(* ===== verification/Int32.v ===== *)
(** * 32-bit integer operators of the language

    The bitwise operators convert their operands with [ToInt32] (or [ToUint32]
    for [>>>]); they are written out on [Z]. *)

From S2P Require Import Prelude.

Definition to_uint32 (z : Z) : Z := z mod 4294967296.
Definition to_int32 (z : Z) : Z := (z + 2147483648) mod 4294967296 - 2147483648.

Definition jand (a b : Z) : Z := Z.land (to_int32 a) (to_int32 b).
Definition jor (a b : Z) : Z := Z.lor (to_int32 a) (to_int32 b).
(** [a << n], [a >> n] and [a >>> n] for a shift count below 32. *)
Definition jshl (a n : Z) : Z := to_int32 (Z.shiftl (to_int32 a) n).
Definition jshr (a n : Z) : Z := Z.shiftr (to_int32 a) n.
Definition jushr (a n : Z) : Z := Z.shiftr (to_uint32 a) n.

Ltac zdm := Z.div_mod_to_equations; lia.

Lemma to_int32_small z : -2147483648 <= z < 2147483648 → to_int32 z = z.
Proof. intros. unfold to_int32. zdm. Qed.

Lemma to_uint32_small z : 0 <= z < 4294967296 → to_uint32 z = z.
Proof. intros. by apply Z.mod_small. Qed.

Lemma to_int32_range z : -2147483648 <= to_int32 z < 2147483648.
Proof. unfold to_int32. zdm. Qed.

Lemma to_int32_mod z : to_int32 z mod 4294967296 = z mod 4294967296.
Proof. unfold to_int32. zdm. Qed.

(** [ToInt32] keeps the low bits. *)
Lemma to_int32_mod_pow z k : 0 <= k <= 32 → to_int32 z mod 2 ^ k = z mod 2 ^ k.
Proof.
  intros Hk. assert ((2 ^ k | 4294967296)) as Hdiv.
  { exists (2 ^ (32 - k)). rewrite -Z.pow_add_r; [|lia..].
    by replace (32 - k + k) with 32 by lia. }
  rewrite -(Z.mod_mod_divide (to_int32 z) 4294967296); [|done].
  rewrite to_int32_mod. by apply Z.mod_mod_divide.
Qed.

Lemma land_ones_mod a k : 0 <= k → Z.land a (2 ^ k - 1) = a mod 2 ^ k.
Proof.
  intros. rewrite -Z.land_ones; [|done]. f_equal. rewrite Z.ones_equiv. lia.
Qed.

(** [v & 0xFF] and [v & 0x3F] *)
Lemma jand_ones v k : 0 <= k <= 31 → jand v (2 ^ k - 1) = v mod 2 ^ k.
Proof.
  intros Hk. unfold jand. rewrite (to_int32_small (2 ^ k - 1)).
  - rewrite land_ones_mod; [|lia]. apply to_int32_mod_pow. lia.
  - assert (0 < 2 ^ k <= 2 ^ 31); [|lia].
    split; [apply Z.pow_pos_nonneg; lia|apply Z.pow_le_mono_r; lia].
Qed.

Lemma jand_255 v : jand v 255 = v mod 256.
Proof. apply (jand_ones v 8). lia. Qed.
Lemma jand_63 v : jand v 63 = v mod 64.
Proof. apply (jand_ones v 6). lia. Qed.

Lemma jshr_div v n : -2147483648 <= v < 2147483648 → 0 <= n → jshr v n = v / 2 ^ n.
Proof. intros. unfold jshr. rewrite to_int32_small; [|done]. by rewrite Z.shiftr_div_pow2. Qed.

Lemma jushr_div v n : 0 <= v < 4294967296 → 0 <= n → jushr v n = v / 2 ^ n.
Proof. intros. unfold jushr. rewrite to_uint32_small; [|done]. by rewrite Z.shiftr_div_pow2. Qed.

Lemma jshl_mul v n :
  0 <= n → -2147483648 <= v < 2147483648 → -2147483648 <= v * 2 ^ n < 2147483648 →
  jshl v n = v * 2 ^ n.
Proof.
  intros. unfold jshl. rewrite (to_int32_small v); [|done].
  rewrite Z.shiftl_mul_pow2; [|done]. by rewrite to_int32_small.
Qed.

(** Disjoint bits add up. *)
Lemma land_shifted a b k : 0 <= k → 0 <= b < 2 ^ k → Z.land (a * 2 ^ k) b = 0.
Proof.
  intros Hk Hb. apply Z.bits_inj'. intros n Hn.
  rewrite Z.land_spec Z.bits_0 -Z.shiftl_mul_pow2; [|done].
  destruct (Z.lt_ge_cases n k).
  - by rewrite Z.shiftl_spec_low.
  - rewrite -(Z.mod_small b (2 ^ k)); [|done].
    rewrite Z.mod_pow2_bits_high; [|done]. apply andb_false_r.
Qed.

Lemma lor_add a b k : 0 <= k → 0 <= b < 2 ^ k → Z.lor (a * 2 ^ k) b = a * 2 ^ k + b.
Proof.
  intros Hk Hb. rewrite -Z.add_lor_land land_shifted; [lia|done|done].
Qed.

Lemma jor_add a b k :
  0 <= k → 0 <= b < 2 ^ k → -2147483648 <= a * 2 ^ k < 2147483648 →
  -2147483648 <= b < 2147483648 → jor (a * 2 ^ k) b = a * 2 ^ k + b.
Proof. intros. unfold jor. rewrite !to_int32_small; [|done..]. by apply lor_add. Qed.

Lemma jor_comm a b : jor a b = jor b a.
Proof. apply Z.lor_comm. Qed.

(** Instances at the widths the code uses. *)
Lemma jor_add6 a b : 0 <= b < 64 → 0 <= a < 33554432 → jor (a * 64) b = a * 64 + b.
Proof. intros. apply (jor_add a b 6); lia. Qed.
Lemma jor_add8 a b : 0 <= b < 256 → 0 <= a < 8388608 → jor (a * 256) b = a * 256 + b.
Proof. intros. apply (jor_add a b 8); lia. Qed.
Lemma jshl_pow a n :
  0 <= n <= 24 → 0 <= a → a * 2 ^ n < 2147483648 → jshl a n = a * 2 ^ n.
Proof.
  intros Hn Ha H. assert (0 < 2 ^ n) by (apply Z.pow_pos_nonneg; lia).
  apply jshl_mul; nia.
Qed.

Lemma land_le a b : 0 <= a → 0 <= b → Z.land a b <= a.
Proof.
  intros Ha Hb. rewrite -(Z2N.id a) // -(Z2N.id b) // -N2Z.inj_land.
  apply N2Z.inj_le, N.land_le_l.
Qed.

Your objective
Return the line where "Lemma jshl_pow a" appears, then every line after it to the end of the listing, all exactly as written.

Reply to the task
Lemma jshl_pow a n :
  0 <= n <= 24 → 0 <= a → a * 2 ^ n < 2147483648 → jshl a n = a * 2 ^ n.
Proof.
  intros Hn Ha H. assert (0 < 2 ^ n) by (apply Z.pow_pos_nonneg; lia).
  apply jshl_mul; nia.
Qed.

Lemma land_le a b : 0 <= a → 0 <= b → Z.land a b <= a.
Proof.
  intros Ha Hb. rewrite -(Z2N.id a) // -(Z2N.id b) // -N2Z.inj_land.
  apply N2Z.inj_le, N.land_le_l.
Qed.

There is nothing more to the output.